Neil Dougherty, a whitetail property consultant, can walk a deer woods anywhere in the country and point out stand locations before they even come into view. He’s able to do this because most deer hunters are predictable. We hunt the same funnels, saddles and field corners year after year.
The problem is that if Dougherty can pick off stand sites on a new property, so can a mature whitetail that has lived on the same stretch of land his whole life. A smart old buck will find a hunter’s stand and then walk around it staying just far enough away to go undetected. Because of this, one of Dougherty’s deadliest tactics is the setback stand.
How it Works
First go to one of your primary stands, a place where you know big deer frequent. Then walk downwind at least 100 yards to the first patch of thick cover, locate an area that looks like a buck will try to sneak through and hang a stand. In wide open timber, you’ll have to go 200 yards. After you have your first setback stand hung, go another 100 yards or so downwind to the next patch of cover and hang a third stand.
In the beginning of the season, hunt your primary stand. Hunting the primary stand will train the deer to travel down wind of that spot to smell the hunter in the tree. As the season progresses and the mature deer start to move during daylight hours, go to your setback stand. By the end of the season, you should be hunting your second setback stand (your third stand back). This sounds like an easy concept, but it can get frustrating hunting a setback stand. Typically, the further down wind of the primary stand you hunt, the lower the deer sightings. This is especially true if the primary stand is located over a primary food source. However, Dougherty and his clients have reported that they see more mature deer out of the setback stands than the primary stands.
“It becomes a test of wills…Can you sit there long enough to wait out a mature buck?” Dougherty says.
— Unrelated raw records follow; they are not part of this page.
(** A merge key the coordinator's port and protocol rules accept. *)
Definition class_ok (proto : str) (port : Z) : Prop :=
  (proto = lit "tcp" ∨ proto = lit "udp") ∧ 0 < port ∨
  (proto = lit "icmp" ∨ proto = lit "all" ∨ proto = lit "tunnel" ∨ proto = lit "other") ∧ port = 0.

Lemma merge_class_ok proto port :
  0 ≤ port → class_ok (merge_class proto port).1 (merge_class proto port).2.
Proof.
  intros Hp. unfold merge_class, class_ok, seq_b, DYNAMIC_PORTS.
  repeat case_bool_decide; subst; simpl; repeat case_match; to_prop; simpl; naive_solver lia.
Qed.

Lemma service_label_ok proto port :
  Flows.is_blank (service_label proto port) = false ∧
  (Flows.MAX_SERVICE_CHARS <? len (service_label proto port)) = false ∧
  forallb Flows.service_char (service_label proto port) = true.
Proof. unfold service_label. repeat case_match; split_and!; vm_compute; reflexivity. Qed.

Definition key_ok (uuid_ok : str → bool) (k : MergeKey) : Prop :=
  let '(peer, direction, proto, port, _) := k in
  class_ok proto port ∧ (direction = lit "inbound" ∨ direction = lit "outbound") ∧
  (∀ id, peer = Some id → uuid_ok id = true).

Definition count_ok (uuid_ok : str → bool) (c : FlowCount) : Prop :=
  0 ≤ fc_port c ∧ (∀ id, fc_peer_id c = Some id → uuid_ok id = true).

Lemma merge_counts_ok uuid_ok counts m :
  Forall (count_ok uuid_ok) counts → Forall (λ e, key_ok uuid_ok e.1) m →
  Forall (λ e, key_ok uuid_ok e.1) (foldl merge_count m counts).
Proof.
  intros Hc. revert m. induction Hc as [|c counts [Hp Hu] _ IH]; intros m Hm; [done|].
  simpl. apply IH. unfold merge_count. case_match; [done|].
  pose proof (merge_class_ok (fc_proto c) (fc_port c) Hp) as Hcl.
  destruct (merge_class _ _) as [proto port]. apply merge_entry_Forall; [|done].
  simpl. split; [done|]. split; [|done]. case_match; naive_solver.
Qed.

(** The parts of a bucket the host supplies. *)
Record bucket_ok (b : Bucket) : Prop := mkBucketOk {
  bok_org : Flows.is_blank (bk_org_id b) = false;
  bok_device : Flows.is_blank (bk_device_id b) = false;
  bok_end : 0 ≤ bk_end b;
  bok_transport : is_Some (decode_transport (bk_transport b));
  bok_relay : is_Some (decode_transport (bk_relay_transport b))
}.

Lemma bucket_window b :
  0 ≤ bk_end b →
  0 ≤ bucket_start b ≤ bucket_end b ∧ bucket_end b - bucket_start b ≤ MAX_BUCKET_SECS.
Proof. unfold bucket_start, bucket_end, MAX_BUCKET_SECS. lia. Qed.

Lemma to_record_valid uuid_ok b e :
  bucket_ok b → key_ok uuid_ok e.1 →
  ∃ r, decode_record (to_record b e) = Some r ∧ Flows.validate uuid_ok r = Ok ().
Proof.
  intros [Ho Hd He [t Ht] [rt Hrt]] Hk. destruct e as [[[[[peer dir] proto] port] allowed] [bs ps]].
  destruct Hk as (Hcl & Hdir & Hu). unfold decode_record. cbn -[lit service_label seq_b decode_transport decode_decision decode_direction].
  set (tr := match peer with Some p => _ | None => bk_transport b end).
  assert (is_Some (decode_transport tr)) as [t' ->].
  { unfold tr. destruct peer; [case_match|]; by eexists. }
  assert (is_Some (decode_direction dir)) as [d ->] by (destruct Hdir as [->| ->]; by eexists).
  assert (is_Some (decode_decision (if allowed then lit "allowed" else lit "denied"))) as [dc ->]
    by (destruct allowed; by eexists).
  eexists. split; [done|]. unfold Flows.validate. cbn -[lit service_label seq_b bucket_start bucket_end].
  destruct (service_label_ok proto port) as (Hs1 & Hs2 & Hs3).
  destruct (bucket_window b He) as [Hw1 Hw2]. rw Ho Hd Hs1 Hs2 Hs3. cbn [negb orb].
  rw (proj2 (Z.ltb_ge _ 0)); [|lia]. rw (proj2 (Z.ltb_ge (bucket_end b) 0)); [|lia].
  rw (proj2 (Z.ltb_ge (bucket_end b) (bucket_start b))); [|lia]. cbn [orb].
  rw (proj2 (Z.ltb_ge MAX_BUCKET_SECS _)) //.
  assert (match peer with Some p => if uuid_ok p then Ok () else Err Flows.BadPeer | None => Ok () end
          = Ok ()) as ->.
  { destruct peer as [p|]; [|done]. by rw Hu. }
  destruct Hcl as [[[-> | ->] Hp]|[[-> | [-> | [-> | ->]]] ->]]; cbn; rw ?(proj2 (Z.eqb_neq port 0)) //; lia.
Qed.

(** Both sides hash the same text. *)
Lemma decode_record_draw sha256 r fr :
  decode_record r = Some fr → Flows.sample_draw sha256 fr = sample_draw sha256 r.
Proof.
  unfold decode_record.
  by intros (t & _ & (d & _ & (dir & _ & [= <-])%bind_Some)%bind_Some)%bind_Some.
Qed.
When the time is right, he’ll give his setback stands one or two all-day sits. If he doesn’t get a chance at a big buck, he’ll switch locations and try a different area of his hunting property. But if you play the wind right, and the big guy is in the block of woods your hunting, there’s a good chance you’re going to get a crack at him on the first day you hunt the setback stand, Dougherty says.
Why It Works
The setback stand works because it takes advantage of a mature buck’s tendency to slink through heavy cover, just out of sight from hunters. Mature bucks will hang out around the periphery classic ambush spots us whitetail hunters like to frequent. These bucks want to keep tabs on the other deer in the area, but they do this by staying down wind and surveying the scene with their nose.
For the setback stand strategy to work, you have to be willing to accept the fact that a mature whitetail buck can pattern you as a hunter, Dougherty says. Given enough time, he can locate your stand location, figure out how you get into the woods, and how you get out—and then move around you.
Once you are able to make that mental leap of faith, setting up in thick cover void of any deer sign won’t seem like such a crazy idea.
Editor’s Note: Each year wildlife consultant Neil Dougherty kills more than 100 mature whitetail bucks. But rarely pulls the trigger. His clients do the trigger pulling on the hundreds of properties he helps them manage. His unique approaches to property layout and hunting techniques have been featured on TV, and written about extensively. He prefers to hunt whitetails on his home property in western NY where he manages to take more than his share of mature bucks but still measures his success by the success of his clients.